You'd have to drop that "replace the book within 48 hours" bit - book wholesalers, who ARE in the private sector, tend to be slow and unresponsive in my experience. And you're assuming that the book in question is either in print or available reasonably second-hand, which, even in the age of Alibris, isn't always the case.
But, yes to more books and more armchairs and longer hours. All things that my local library addressed in the last few years. Not as much as they would have liked.
The biggest problem with entrepenerial libraries is that libraries take up space, and that space needs to be on the main strip to be effective - but there are infinitely more profitable ways to use prime sites than pay libraries.

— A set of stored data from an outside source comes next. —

(* ===== verification/Batch.v ===== *)
(** * Batch: writing a series to the collection in batches

    Models dataGenerator.js lines 72-82 ([insertDataInBatches]).  The
    server and the console are a collaborator of the program: the class
    [Sink] says what the program calls ([collection.insertMany],
    [console.log] and [console.error]) and what can be observed afterwards
    (the documents of each collection, the lines written), the class
    [SinkLaws] what the program may rely on.  [insertMany] inserts in
    order into the collection of its handle and stops at the first
    document it cannot insert: on success the whole batch is stored, on
    failure a prefix of it, and no other collection changes.

    [store] is an executable sink driven by a list of outcomes, one per
    call; [journal] is a sink that keeps the calls of [insertMany] apart,
    against which the batches of the loop are compared with the reference
    definition [chunks].  The theorems come in three groups: the loop
    against the reference ([insertDataInBatches_chunks]), the contract of
    the function over every lawful sink ([insertDataInBatches_returns],
    [insertDataInBatches_complete]), and what exactly is stored and lost
    on the executable sink under any script of failures
    ([insertDataInBatches_script]). *)

From Stdlib Require Import List ZArith Lia Bool.
From Stdlib Require String.
From Equations Require Import Equations.
From S2P Require Import Prelude Mongo Telemetry.
Import ListNotations String.StringSyntax.

Local Open Scope js_scope.
Local Open Scope Z_scope.

(** ** The console *)

(** The lines the program writes, by the statement that writes them. *)
Inductive message : Type :=
| ConnectedSuccessfully
| ErrorConnecting (err : js_error)
| InsertedBatch (n : Z)
| ErrorInsertingBatch (n : Z) (err : js_error)
| InsertedTrain (trainId : Z)
| ErrorDuringGeneration (err : js_error)
| Complete
| UncaughtError (err : js_error).

(** The two streams of the console: [console.log] writes to the first,
    [console.error] to the second. *)
Inductive stream : Type :=
| Stdout
| Stderr.

(** ** The sink *)

Class Sink (doc S : Type) : Type := {
  (** [collection.insertMany(batch)] *)
  insertMany : Collection -> list doc -> M S unit;
  (** a line of [console.log] or [console.error] on its stream *)
  write : stream -> message -> S -> S;
  (** the documents of a collection, in insertion order *)
  documents : Collection -> S -> list doc;
  (** the lines written so far, as a terminal shows them: of both streams,
      in the order in which they were written *)
  console : S -> list message
}.

Class SinkLaws (doc S : Type) {K : Sink doc S} : Prop := {
  insert_ok : forall coll batch s s',
    insertMany coll batch s = (Normal tt, s') ->
    documents coll s' = documents coll s ++ batch /\ console s' = console s;
  insert_fails : forall coll batch s err s',
    insertMany coll batch s = (Throw err, s') ->
    is_exit err = false /\ console s' = console s /\
    exists k, (k <= length batch)%nat /\
      documents coll s' = documents coll s ++ firstn k batch;
  insert_others : forall coll other batch s r s',
    insertMany coll batch s = (r, s') -> other <> coll ->
    documents other s' = documents other s;
  write_documents : forall out m coll s,
    documents coll (write out m s) = documents coll s;
  write_console : forall out m s, console (write out m s) = console s ++ [m]
}.

Set Implicit Arguments.

(** ** Operations *)

(** [a.slice(i, j)] for [0 <= i]: the elements from index [i] up to, not
    including, index [j]; fewer when the array ends before. *)
Definition slice {A} (a : list A) (i j : Z) : list A :=
  firstn (Z.to_nat (j - i)) (skipn (Z.to_nat i) a).

Section Definitions.
Context {doc S : Type} {K : Sink doc S}.

Definition console_log (m : message) : M S unit :=
  fun s => (Normal tt, write Stdout m s).

Definition console_error (m : message) : M S unit :=
  fun s => (Normal tt, write Stderr m s).

(** One iteration of the loop (lines 74-80).  [i / BATCH_SIZE] is the
    quotient of numbers; [i] is a multiple of [BATCH_SIZE], so that it is
    the quotient of integers. *)
Definition insert_batch (collection : Collection) (data : list doc) (i : Z) : M S unit :=
  let batch := slice data i (i + BATCH_SIZE) in
  try_catch
    (_ <- insertMany collection batch ;;
     console_log (InsertedBatch (i / BATCH_SIZE + 1)))
    (fun err => console_error (ErrorInsertingBatch (i / BATCH_SIZE + 1) err)).

Definition insertDataInBatches (collection : Collection) (data : list doc) : M S unit :=
  foldM_lt 0 (Z.of_nat (length data)) BATCH_SIZE
    (fun i _ => insert_batch collection data i) tt.

(** The source loop, guard first, under fuel: [None] when the fuel runs
    out before the guard [i < data.length] fails. *)
Definition insertDataInBatches_guarded (fuel : nat) (collection : Collection)
    (data : list doc) : M S (option unit) :=
  foldM_guarded fuel (Z.of_nat (length data)) BATCH_SIZE
    (fun i _ => insert_batch collection data i) 0 tt.

End Definitions.

(** ** Specification *)

(** The batches of a series: slice [j] starts at [j * BATCH_SIZE]. *)
Definition batches {A} (data : list A) : list (list A) :=
  map (fun i => slice data i (i + BATCH_SIZE))
    (zrange 0 BATCH_SIZE (trip_count 0 (Z.of_nat (length data)) BATCH_SIZE)).

(** Reference definition: a list cut into chunks of [n] elements, by
    taking [n] and cutting the rest. *)
Equations? chunks {A} (n : nat) (l : list A) : list (list A) by wf (length l) lt :=
  chunks 0 _ := [];
  chunks _ [] := [];
  chunks n l := firstn n l :: chunks n (skipn n l).
Proof. rewrite length_skipn. simpl. lia. Qed.

(** What batch number [n] leaves behind: all of it and the line of
    success, or a prefix of it and the line of the error. *)
Inductive batch_outcome {doc} (n : Z) (batch : list doc) : list doc * message -> Prop :=
| batch_inserted : batch_outcome n batch (batch, InsertedBatch n)
| batch_failed k err :
    (k <= length batch)%nat ->
    batch_outcome n batch (firstn k batch, ErrorInsertingBatch n err).

(** The outcome of the iteration at counter [i]. *)
Definition outcome_at {doc} (data : list doc) (i : Z) (r : list doc * message) : Prop :=
  batch_outcome (i / BATCH_SIZE + 1) (slice data i (i + BATCH_SIZE)) r.

(** [l] with some elements left out. *)
Inductive sublist {A} : list A -> list A -> Prop :=
| sublist_nil : sublist [] []
| sublist_keep x l l' : sublist l l' -> sublist (x :: l) (x :: l')
| sublist_drop x l l' : sublist l l' -> sublist l (x :: l').

(** ** An executable sink *)

(** The documents of the server in insertion order, each with the
    collection it is in.  [outcomes] says how the next calls of
    [insertMany] end: [None] for a success, [Some k] for a failure after
    [k] documents; when the list is used up every call succeeds. *)
Record store (doc : Type) : Type := {
  store_documents : list (Collection * doc);
  store_console : list (stream * message);
  outcomes : list (option nat)
}.

(** The documents of [coll] among tagged documents. *)
Definition select {doc} (coll : Collection) (tagged : list (Collection * doc)) : list doc :=
  map snd (filter (fun d => same_collection coll (fst d)) tagged).

Definition store_insertMany {doc} (coll : Collection) (batch : list doc) :
    M (store doc) unit :=
  fun s =>
    match outcomes s with
    | Some k :: rest =>
        (Throw MongoError,
         {| store_documents := store_documents s ++ map (pair coll) (firstn k batch);
            store_console := store_console s;
            outcomes := rest |})
    | _ =>
        (Normal tt,
         {| store_documents := store_documents s ++ map (pair coll) batch;
            store_console := store_console s;
            outcomes := tl (outcomes s) |})
    end.

Definition store_write {doc} (out : stream) (m : message) (s : store doc) : store doc :=
  {| store_documents := store_documents s;
     store_console := store_console s ++ [(out, m)];
     outcomes := outcomes s |}.

#[export] Instance store_Sink {doc} : Sink doc (store doc) := {
  insertMany := store_insertMany;
  write := store_write;
  documents := fun coll s => select coll (store_documents s);
  console := fun s => map snd (store_console s)
}.

(** A sink that accepts everything and keeps the calls of [insertMany]
    apart. *)
Record journal (doc : Type) : Type := {
  calls : list (Collection * list doc);
  journal_console : list message
}.

#[export] Instance journal_Sink {doc} : Sink doc (journal doc) := {
  insertMany := fun coll batch s =>
    (Normal tt,
     {| calls := calls s ++ [(coll, batch)]; journal_console := journal_console s |});
  write := fun _ m s =>
    {| calls := calls s; journal_console := journal_console s ++ [m] |};
  documents := fun coll s => concat (select coll (calls s));
  console := @journal_console doc
}.

(** ** Slices *)

Lemma firstn_plus {A} (l : list A) i m :
  firstn (i + m) l = firstn i l ++ firstn m (skipn i l).
Proof.
  revert l. induction i as [|i IH]; intros l; [reflexivity|].
  destruct l as [|x l]; simpl; [now rewrite firstn_nil | now rewrite IH].
Qed.

Lemma length_slice {A} (a : list A) i j :
  0 <= i -> length (slice a i j) = Nat.min (Z.to_nat (j - i)) (length a - Z.to_nat i).
Proof. intros Hi. unfold slice. now rewrite length_firstn, length_skipn. Qed.

(** The first [k] slices of width [w] are the first [k * w] elements. *)
Lemma concat_slices {A} (data : list A) w k :
  0 < w ->
  concat (map (fun i => slice data i (i + w)) (zrange 0 w k))
  = firstn (k * Z.to_nat w) data.
Proof.
  intros Hw. induction k as [|k IH]; [reflexivity|].
  rewrite zrange_snoc, map_app, concat_app, IH. cbn [map concat]. rewrite app_nil_r.
  unfold slice. replace (0 + Z.of_nat k * w + w - (0 + Z.of_nat k * w)) with w by lia.
  replace (Z.to_nat (0 + Z.of_nat k * w)) with (k * Z.to_nat w)%nat by nia.
  rewrite <- firstn_plus. f_equal. lia.
Qed.

(** The number of batches: the number of records over [BATCH_SIZE],
    rounded up. *)
Lemma length_batches {A} (data : list A) :
  Z.of_nat (length (batches data)) = (Z.of_nat (length data) + BATCH_SIZE - 1) / BATCH_SIZE.
Proof.
  unfold batches. rewrite length_map, length_zrange. unfold trip_count.
  rewrite Z2Nat.id; [f_equal; lia|]. apply Z.div_pos; unfold BATCH_SIZE; lia.
Qed.

Lemma sublist_refl {A} (l : list A) : sublist l l.
Proof. induction l; constructor; assumption. Qed.

Lemma sublist_firstn {A} (l : list A) k : sublist (firstn k l) l.
Proof.
  revert k. induction l as [|x l IH]; intros k.
  - rewrite firstn_nil. constructor.
  - destruct k as [|k]; simpl.
    + apply sublist_drop, (IH 0%nat).
    + apply sublist_keep, IH.
Qed.

Lemma sublist_app {A} (l1 l1' l2 l2' : list A) :
  sublist l1 l1' -> sublist l2 l2' -> sublist (l1 ++ l2) (l1' ++ l2').
Proof. induction 1; intros H2; simpl; try constructor; auto. Qed.

Lemma sublist_length {A} (l l' : list A) : sublist l l' -> (length l <= length l')%nat.
Proof. induction 1; simpl; lia. Qed.

(** A sublist as long as the list is the list. *)
Lemma sublist_full {A} (l l' : list A) :
  sublist l l' -> length l = length l' -> l = l'.
Proof.
  induction 1 as [|x l l' Hs IH|x l l' Hs IH]; simpl; intros Hlen; [reflexivity| |].
  - f_equal. apply IH. lia.
  - apply sublist_length in Hs. lia.
Qed.

Lemma sublist_In {A} (l l' : list A) x : sublist l l' -> In x l -> In x l'.
Proof. induction 1; simpl; intuition. Qed.

Lemma sublist_map {A B} (f : A -> B) (l l' : list A) :
  sublist l l' -> sublist (map f l) (map f l').
Proof. induction 1; simpl; constructor; assumption. Qed.

Lemma sublist_NoDup {A} (l l' : list A) : sublist l l' -> NoDup l' -> NoDup l.
Proof.
  induction 1 as [|x l l' Hs IH|x l l' Hs IH]; intros Hnd; [constructor| |]; inv Hnd; auto.
  constructor; [|auto]. intros Hin. eapply sublist_In in Hin; [|exact Hs]. contradiction.
Qed.

(** ** The slices of the loop and the chunks of the reference *)

Lemma slice_skipn {A} (l : list A) (w : nat) i j :
  0 <= i -> slice l (i + Z.of_nat w) (j + Z.of_nat w) = slice (skipn w l) i j.
Proof.
  intros Hi. unfold slice. rewrite skipn_skipn. f_equal; [f_equal; lia | f_equal; lia].
Qed.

Feb 14, 2007 at 10:08 AM | Unregistered CommenterJames Hamilton
I was wondering about that. I did wonder if you could have a chain of libraries operating as its own wholesaler - dealing with the publishers direct.
Feb 14, 2007 at 10:30 AM | Registered CommenterBishop Hill
The Victorians got there first -

It looks as if the supply of "any book from London" depended on the Victorian infrastructure of railways, though.
Feb 14, 2007 at 2:49 PM | Unregistered Commenterbrituncula
Oh, absolutely. I did think about including a paragraph in the posting about where most of the public libraries in the country came from - ie private organisations of of one kind or another, but it didn't make it to the final draft.